*** Records supplied ***

(* ===== verification/PublicationWorld.v ===== *)
(** * What an operation did to the journal and to Git

    The operations whose callbacks act on Git in the middle of a transaction, and
    the effect of every operation on the journal, whatever its outcome. *)

From stdpp Require Import pretty.
From S2P Require Import Prelude GoLib Fault Contracts Identity RunState LeasePaths Postgres DeliveryContracts.
From S2P Require Import ControlMemory Leases LeaseSets LeaseSafety PgTables PgEvents Publications PgLogic.
From S2P Require Import PublicationEffects.

(** ** Execution on the database and Git *)

Section wwp.
Context `{Clock, Database, TimeText, Sha256, Collation, Json, DeliveryJson}.
Context {G : Type}.
Implicit Types (w : World G).

(** If [m] succeeds from [w], [Q] holds of the answer and the world it ends in. *)
Definition wwp {A} w (m : M error (World G) A) (Q : A → World G → Prop) : Prop :=
  ∀ a w', m w = (Ok a, w') → Q a w'.

Lemma wwp_run {A} w (m : M error (World G) A) Q a w' : wwp w m Q → m w = (Ok a, w') → Q a w'.
Proof. intros Hm. apply Hm. Qed.
Lemma wwp_mono {A} w (m : M error (World G) A) (Q Q' : A → World G → Prop) :
  wwp w m Q → (∀ a w', Q a w' → Q' a w') → wwp w m Q'.
Proof. intros Hm HQ a w' Hrun. by apply HQ, Hm. Qed.
Lemma wwp_bind {A B} w (m : M error (World G) A) (k : A → M error (World G) B) Q :
  wwp w m (λ a w1, wwp w1 (k a) Q) → wwp w (m ≫= k) Q.
Proof. intros Hm b w' (a & w1 & Hm1 & Hm2)%M_bind_ok. by eapply Hm. Qed.
Lemma wwp_ret {A} w (a : A) Q : Q a w → wwp w (mret a) Q.
Proof. by intros HQ b w' [= <- <-]. Qed.
Lemma wwp_throw {A} w e (Q : A → World G → Prop) : wwp w (throw e) Q.
Proof. by intros b w' [=]. Qed.
Lemma wwp_lift {A} w (r : result A) Q : (∀ a, r = Ok a → Q a w) → wwp w (lift r) Q.
Proof. intros HQ a w' [= -> <-]. by apply HQ. Qed.
Lemma wwp_db {A} w (m : M error (DB Forja) A) Q :
  swp (db w) m (λ a s, Q a (mkWorld s (git w))) → wwp w (on_db m) Q.
Proof.
  intros Hm a w'. unfold on_db. destruct (m (db w)) as [r s] eqn:Hrun. intros [= -> <-].
  exact (swp_run _ _ _ _ _ Hm Hrun).
Qed.
Lemma wwp_git {A} w (m : M error G A) (Q : A → World G → Prop) :
  (∀ a g, m (git w) = (Ok a, g) → Q a (mkWorld (db w) g)) → wwp w (on_git m) Q.
Proof.
  intros HQ a w'. unfold on_git. destruct (m (git w)) as [r g] eqn:Hrun. intros [= -> <-]. by apply HQ.
Qed.
Lemma wwp_transaction {A} w (m : M error (World G) A) Q : wwp w m Q → wwp w (transaction m) Q.
Proof.
  intros Hm a w'. unfold transaction. destruct (m w) as [[b|e] w1] eqn:Hrun; [|done].
  intros [= -> ->]. by apply Hm.
Qed.

(** A failed transaction takes the tables back. *)
Lemma transaction_err {A} (m : M error (World G) A) w e w' :
  transaction m w = (Err e, w') → tables (db w') = tables (db w).
Proof. unfold transaction. destruct (m w) as [[b|e'] w1]; [done|]. by intros [= _ <-]. Qed.

Lemma wwp_statement w op params Q :
  (∀ s, tables s = tables (db w) → readings s = readings (db w) → Q tt (mkWorld s (git w))) →
  wwp w (on_db (statement op params)) Q.
Proof. intros HQ. apply wwp_db, swp_statement. intros _. by apply HQ. Qed.

Lemma wwp_reading {A} w (m : M error (DB Forja) A) (Q : A → World G → Prop) :
  reader m → (∀ a s, m (db w) = (Ok a, s) → tables s = tables (db w) → readings (db w) ≤ readings s →
    Q a (mkWorld s (git w))) → wwp w (on_db m) Q.
Proof. intros Hm HQ. apply wwp_db, swp_reader; [done|]. intros a s Hrun Ht Hr. by apply HQ. Qed.
End wwp.

Global Opaque wwp.

Ltac wwp_prim :=
  lazymatch goal with
  | |- wwp _ (mbind _ _) _ => apply wwp_bind
  | |- wwp _ (mret _) _ => apply wwp_ret
  | |- wwp _ (throw _) _ => apply wwp_throw
  | |- wwp _ (transaction _) _ => apply wwp_transaction
  end; cbn beta iota zeta delta [db git].
Ltac wwp_seq := repeat wwp_prim.

(** ** The authority of a publication *)

Section authority.
Context `{Clock, Database, TimeText, Sha256, Collation, Json, DeliveryJson}.

Lemma orderProofs_keys m keys proofs : orderProofs m keys = Ok proofs → keys = l_LeaseKey <$> proofs.
Proof.
  revert proofs. induction keys as [|key keys IH]; intros proofs; cbn [orderProofs].
  { by intros [= <-]. }
  intros Hok. apply res_bind_ok in Hok as ([] & _ & Hok). apply res_bind_ok in Hok as (ps & Hps & Hok).
  injection Hok as <-. rewrite fmap_cons, <-(IH _ Hps). done.
Qed.

Record authorised (st : PgStore) (intent : DeliveryPublicationIntent) (ls : LeaseSet)
    (keys : list LeaseKey) (proofs : list Lease) : Prop := {
  ad_intent : validatePublicationIntent intent = Ok tt;
  ad_scope : validatePublicationScope st intent = Ok tt;
  ad_set : ls_LeaseSetID ls = pi_LeaseSetID intent;
  ad_keys : keys = l_LeaseKey <$> proofs;
  ad_fences : ∃ receipt, receipt_of_json (pi_ReceiptJSON intent) = Ok receipt ∧
    Forall2 (λ fence proof, fence_matches fence proof = true) (rt_LeaseFences receipt) proofs;
}.

Lemma validatePublicationAuthority_ok st intent ls keys proofs digest ttl :
  validatePublicationAuthority st intent ls = Ok (keys, proofs, digest, ttl) →
  authorised st intent ls keys proofs.
Proof.
  unfold validatePublicationAuthority. intros Hok. apply res_bind_ok in Hok as ([] & Hi & Hok).
  apply res_bind_ok in Hok as ([] & Hs & Hok). apply res_bind_ok in Hok as ([] & Hid%fail_if_ok & Hok).
  apply res_bind_ok in Hok as ([[ks ps] dg] & Hproof & Hok).
  apply res_bind_ok in Hok as (receipt & Hr & Hok). apply res_bind_ok in Hok as ([] & Hlen%fail_if_ok & Hok).
  apply res_bind_ok in Hok as ([] & Hf%fail_if_ok & Hok). injection Hok as -> -> _ _.
  apply negb_false_iff in Hid, Hlen, Hf. apply bool_decide_eq_true in Hid. apply Nat.eqb_eq in Hlen.
  apply Build_authorised; [done..| |].
  - unfold validateLeaseSetProof in Hproof. do 4 (apply res_bind_ok in Hproof as ([] & _ & Hproof)).
    apply res_bind_ok in Hproof as ([[ks0 m] n] & _ & Hproof). apply res_bind_ok in Hproof as ([] & _ & Hproof).
    apply res_bind_ok in Hproof as (ps0 & Hps & Hproof). injection Hproof as <- <- _.
    by eapply orderProofs_keys.
  - exists receipt. split.
    + unfold renamed in Hr. destruct (receipt_of_json _); [|done]. by injection Hr as ->.
    + clear -Hlen Hf. revert Hlen Hf. generalize (rt_LeaseFences receipt). intros l. revert proofs.
      induction l as [|f l IH]; intros [|p ps]; try done; cbn. intros Hlen Hf.
      apply andb_true_iff in Hf as [Hfp Hf]. constructor; [done|]. apply IH; [lia|done].
Qed.

(** The lease set was in force, with [minimum] to spare, at the reading [i]. *)
Definition in_force (st : PgStore) (intent : DeliveryPublicationIntent) (ls : LeaseSet) (minimum : Z)
    (t : Forja) (i : nat) : Prop :=
  ∃ receipt proofs, receipt_of_json (pi_ReceiptJSON intent) = Ok receipt ∧
    Forall2 (λ fence proof, fence_matches fence proof = true) (rt_LeaseFences receipt) proofs ∧
    authority st ls proofs minimum (lease_tables (work t)) i.

Lemma verified_in_force st intent ls keys proofs digest minimum ttl s a s' :
  authorised st intent ls keys proofs →
  on_leases (verifyLeaseSetAuthorityWithMinimum st ls keys proofs digest minimum ttl) s = (Ok a, s') →
  ∃ i, readings s ≤ i < readings s' ∧ in_force st intent ls minimum (tables s) i.
Proof.
  intros [_ _ _ Hk (receipt & Hr & Hf)]. unfold on_leases.
  destruct (verifyLeaseSetAuthorityWithMinimum _ _ _ _ _ _ _ _) as [r s0] eqn:Hrun. intros [= -> <-].
  apply verified_authority in Hrun as (i & Hi & Ha); [|done]. exists i. split; [done|]. by exists receipt, proofs.
Qed.
End authority.

(** ** The operations *)

Section operations.
Context `{Clock, Database, TimeText, Sha256, Collation, Json, DeliveryJson}.
Context {G : Type}.
Implicit Types (w : World G).

(** A publication that took place: the callbacks succeeded one after the other,
    the run and the attempt were ready, and between the callbacks the leases were
    in force for at least another [minimumPublicationAuthorityTimeRemaining]. *)
Record published_now (st : PgStore) (intent : DeliveryPublicationIntent) (ls : LeaseSet)
    (revalidate apply : M error G unit) w w' : Prop := {
  pn_git : ∃ g, revalidate (git w) = (Ok tt, g) ∧ apply g = (Ok tt, git w');
  pn_ready : publishable st (pi_AttemptID intent) (tables (db w));
  pn_leases : ∃ i, readings (db w) ≤ i < readings (db w') ∧
    in_force st intent ls minimumPublicationAuthorityTimeRemaining (tables (db w)) i;
  pn_row : settled st intent "published" (Some (pi_ResultCommit intent)) (tables (db w)) (tables (db w'));
}.

Lemma publishPrepared_outcome st intent ls keys proofs digest ttl at_ record revalidate apply w pubs row :
  authorised st intent ls keys proofs →
  delivery_publications (work (tables (db w))) = Some pubs → pubs !! intent_key st intent = Some row →
  scanIntent (intent_key st intent) row = intent →
  wwp w (publishPrepared st intent
    (_ ← on_leases (verifyLeaseSetAuthorityWithMinimum st ls keys proofs digest
                      minimumPublicationAuthorityTimeRemaining ttl); mret tt)
    at_ record revalidate apply) (λ record' w',
    dp_Intent record' = dp_Intent record ∧ dp_State record' = "published" ∧
    (∃ g, revalidate (git w) = (Ok tt, g) ∧ apply g = (Ok tt, git w')) ∧
    (∃ i, readings (db w) ≤ i < readings (db w') ∧
       in_force st intent ls minimumPublicationAuthorityTimeRemaining (tables (db w)) i) ∧
    settled st intent "published" (Some (pi_ResultCommit intent)) (tables (db w)) (tables (db w'))).
Proof.
  intros Hauth Hp Hrow Hscan. unfold publishPrepared. wwp_seq. apply wwp_git. intros [] g1 Hg1. wwp_seq.
  apply wwp_db. cbn [db git]. apply swp_bind, swp_intro. intros x s1 Hv.
  pose proof (verify_reader _ _ _ _ _ _ _ _ _ _ Hv) as [Ht1 _].
  apply (verified_in_force _ _ _ _ _ _ _ _ _ _ _ Hauth) in Hv as (i & Hi & Hf). swp_seq. wwp_seq.
  apply wwp_git. intros [] g2 Hg2. wwp_seq. apply wwp_db. cbn [db git]. apply swp_update_publication.
  intros pubs' row' updated s2 Hp' Hrow' Hst Hc Ht2 Hr2. rewrite Ht1 in Hp'.
  assert (row' = row) as -> by congruence.
  destruct (negb _); [wwp_seq|]. wwp_seq. apply wwp_statement. intros s3 Ht3 Hr3. wwp_seq.
  cbn [db git] in *. split_and!; [done..|by exists g1|exists i; split; [lia|done]|].
  eexists pubs, row, _, updated. rewrite Ht3, Ht2, Ht1.
  assert (pb_result row = pi_ResultCommit intent) as <- by (by rewrite <-Hscan).
  split_and!; [done..|by left|done|done].
Qed.
Lemma Complete_outcome st intent ls revalidate apply w :
  wwp w (CompleteDeliveryPublication st intent ls (Some revalidate) (Some apply)) (λ record w',
    dp_Intent record = intent ∧ dp_State record = "published" ∧
    (already st intent ["published"] (tables (db w)) ∧ tables (db w') = tables (db w) ∧ git w' = git w ∨
     published_now st intent ls revalidate apply w w')).
Proof.
  unfold CompleteDeliveryPublication. wwp_seq. apply wwp_lift. intros [[[keys proofs] digest] ttl] Hauth.
  apply validatePublicationAuthority_ok in Hauth. wwp_seq. apply wwp_lift. intros at_ _. wwp_seq.
  apply wwp_statement. intros s1 Ht1 Hr1. wwp_seq.
  apply wwp_reading; [apply lockPublicationAndLeaseSet_reader|]. cbn [db git]. intros _ s2 _ Ht2 Hr2. wwp_seq.
  apply wwp_db, swp_load. cbn [db git]. intros pubs s3 Hp Ht3 Hr3. fold (intent_key st intent).
  rewrite Ht2, Ht1 in Hp. rewrite Ht2, Ht1 in Ht3.
  destruct (pubs !! intent_key st intent) as [row|] eqn:Hrow.
  2: { wwp_seq. apply wwp_reading; [|intros; wwp_seq]. apply reader_bind; [apply verify_reader|]. reading. }
  intros published. wwp_seq. apply wwp_lift. intros [] Hex%exact_intent. cbn [dp_Intent dp_State] in *.
  fold (intent_key st intent) in Hex. destruct (bool_decide (pb_state row = "published")) eqn:Hpub.
  { apply bool_decide_eq_true in Hpub. wwp_seq. apply wwp_statement. intros s4 Ht4 Hr4. wwp_seq.
    cbn [db git dp_Intent dp_State] in *. split_and!; [done..|]. left. split_and!; [|by rewrite Ht4, Ht3|done].
    exists pubs, row. split_and!; [done..|]. rewrite Hpub. by left. }
  wwp_seq. apply wwp_db, swp_lifecycle. cbn [db git]. intros s4 Hready Ht4 Hr4. wwp_seq.
  rewrite Ht3 in Hready. apply wwp_reading.
  { apply reader_bind; [apply verify_reader|]. reading. }
  cbn [db git]. intros _ s5 _ Ht5 Hr5. wwp_seq. destruct (negb _); [wwp_seq|].
  assert (tables s5 = tables (db w)) as Ht by (by rewrite Ht5, Ht4, Ht3).
  assert (readings (db w) ≤ readings s5) as Hr by lia. clear Ht1 Ht2 Ht3 Ht4 Ht5 Hr1 Hr2 Hr3 Hr4 Hr5.
  eapply wwp_mono; [eapply (publishPrepared_outcome _ _ _ _ _ _ _ _ _ _ _ _ pubs row); cbn [db]; [done|by rewrite Ht|done..]|].
  cbn beta. intros record w' (Hi & Hst & Hg & (i & Hi1 & Hf) & Hset).
  cbn [db git dp_Intent] in *. rewrite Ht in *. split_and!; [by rewrite Hi|done|right].
  apply Build_published_now; [done|done| |done]. exists i. split; [lia|done].
Qed.

Lemma Abandon_outcome st intent observe w :
  wwp w (AbandonDeliveryPublication st intent (Some observe)) (λ record w',
    dp_Intent record = intent ∧
    (already st intent [dp_State record] (tables (db w)) ∧ tables (db w') = tables (db w) ∧ git w' = git w ∨
     dp_State record = "abandoned" ∧ observe (git w) = (Ok (pi_PublicationPreviousCommit intent), git w') ∧
     settled st intent "abandoned" (pi_PublicationPreviousCommit intent) (tables (db w)) (tables (db w')))).
Proof.
  unfold AbandonDeliveryPublication. wwp_seq. apply wwp_lift. intros [] Hv. wwp_seq. apply wwp_lift. intros [] _.
  wwp_seq. apply wwp_statement. intros s1 Ht1 _. wwp_seq. apply wwp_reading.
  { unfold lockPublication, lockPublicationAdvisory. reading. }
  cbn [db git]. intros _ s2 _ Ht2 _. wwp_seq. apply wwp_db, swp_load. cbn [db git].
  intros pubs s3 Hp Ht3 _. fold (intent_key st intent). rewrite Ht2, Ht1 in Hp, Ht3.
  destruct (pubs !! intent_key st intent) as [row|] eqn:Hrow; [|wwp_seq].
  intros published. wwp_seq. apply wwp_lift. intros [] Hex%exact_intent. cbn [dp_Intent dp_State] in *.
  fold (intent_key st intent) in Hex. destruct (_ || _) eqn:Hdone.
  { wwp_seq. apply wwp_statement. intros s4 Ht4 _. wwp_seq. cbn [db git dp_Intent] in *. split; [done|left].
    split_and!; [|by rewrite Ht4, Ht3|done]. exists pubs, row. split_and!; [done..|set_solver]. }
  destruct (negb _); [wwp_seq|]. wwp_seq. apply wwp_git. cbn [db git]. intros observed g Hob. wwp_seq.
  destruct (negb (optionalStringEqual _ _)) eqn:Heq; [wwp_seq|]. apply negb_false_iff in Heq.
  unfold optionalStringEqual in Heq. apply bool_decide_eq_true in Heq as ->. wwp_seq.
  apply wwp_db, swp_update_publication. cbn [db git]. intros pubs' row' updated s4 Hp' Hrow' Hst Hc Ht4 _.
  rewrite Ht3 in Hp', Ht4. assert (row' = row) as -> by congruence. wwp_seq.
  apply wwp_statement. intros s5 Ht5 _. wwp_seq. cbn [db git dp_Intent] in *. split; [done|right].
  split; [done|]. split; [done|]. exists pubs, row, None, updated. rewrite Ht5, Ht4. split_and!; [done..| |done|done].
  right. left. split; [done|]. by rewrite <-Hex.
Qed.

(** A failure of an operation with callbacks leaves the tables alone. *)
Lemma Complete_err st intent ls revalidate apply w e w' :
  CompleteDeliveryPublication st intent ls revalidate apply w = (Err e, w') →
  tables (db w') = tables (db w).
Proof.
  unfold CompleteDeliveryPublication. destruct revalidate, apply; try by intros [= _ <-].
  rewrite M_bind_run. cbn. destruct (validatePublicationAuthority _ _ _) as [[[[keys proofs] digest] ttl]|];
    [|by intros [= _ <-]].
  rewrite M_bind_run. cbn. destruct (publicationReceiptTime _); [|by intros [= _ <-]]. apply transaction_err.
Qed.

Lemma Abandon_err st intent observe w e w' :
  AbandonDeliveryPublication st intent observe w = (Err e, w') → tables (db w') = tables (db w).
Proof.
  unfold AbandonDeliveryPublication. destruct observe; [|by intros [= _ <-]].
  rewrite M_bind_run. cbn. destruct (validatePublicationIntent _); [|by intros [= _ <-]].
  rewrite M_bind_run. cbn. destruct (validatePublicationScope _ _); [|by intros [= _ <-]]. apply transaction_err.
Qed.
End operations.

*** End of Records supplied ***

**Exercise**. In the listing above, find the line with "eapply wwp_mono; [eapply" and the line with "destruct (negb (optionalStringEqual", then reproduce both and every line between them exactly.

**Solution for this problem**.
  eapply wwp_mono; [eapply (publishPrepared_outcome _ _ _ _ _ _ _ _ _ _ _ _ pubs row); cbn [db]; [done|by rewrite Ht|done..]|].
  cbn beta. intros record w' (Hi & Hst & Hg & (i & Hi1 & Hf) & Hset).
  cbn [db git dp_Intent] in *. rewrite Ht in *. split_and!; [by rewrite Hi|done|right].
  apply Build_published_now; [done|done| |done]. exists i. split; [lia|done].
Qed.

Lemma Abandon_outcome st intent observe w :
  wwp w (AbandonDeliveryPublication st intent (Some observe)) (λ record w',
    dp_Intent record = intent ∧
    (already st intent [dp_State record] (tables (db w)) ∧ tables (db w') = tables (db w) ∧ git w' = git w ∨
     dp_State record = "abandoned" ∧ observe (git w) = (Ok (pi_PublicationPreviousCommit intent), git w') ∧
     settled st intent "abandoned" (pi_PublicationPreviousCommit intent) (tables (db w)) (tables (db w')))).
Proof.
  unfold AbandonDeliveryPublication. wwp_seq. apply wwp_lift. intros [] Hv. wwp_seq. apply wwp_lift. intros [] _.
  wwp_seq. apply wwp_statement. intros s1 Ht1 _. wwp_seq. apply wwp_reading.
  { unfold lockPublication, lockPublicationAdvisory. reading. }
  cbn [db git]. intros _ s2 _ Ht2 _. wwp_seq. apply wwp_db, swp_load. cbn [db git].
  intros pubs s3 Hp Ht3 _. fold (intent_key st intent). rewrite Ht2, Ht1 in Hp, Ht3.
  destruct (pubs !! intent_key st intent) as [row|] eqn:Hrow; [|wwp_seq].
  intros published. wwp_seq. apply wwp_lift. intros [] Hex%exact_intent. cbn [dp_Intent dp_State] in *.
  fold (intent_key st intent) in Hex. destruct (_ || _) eqn:Hdone.
  { wwp_seq. apply wwp_statement. intros s4 Ht4 _. wwp_seq. cbn [db git dp_Intent] in *. split; [done|left].
    split_and!; [|by rewrite Ht4, Ht3|done]. exists pubs, row. split_and!; [done..|set_solver]. }
  destruct (negb _); [wwp_seq|]. wwp_seq. apply wwp_git. cbn [db git]. intros observed g Hob. wwp_seq.
  destruct (negb (optionalStringEqual _ _)) eqn:Heq; [wwp_seq|]. apply negb_false_iff in Heq.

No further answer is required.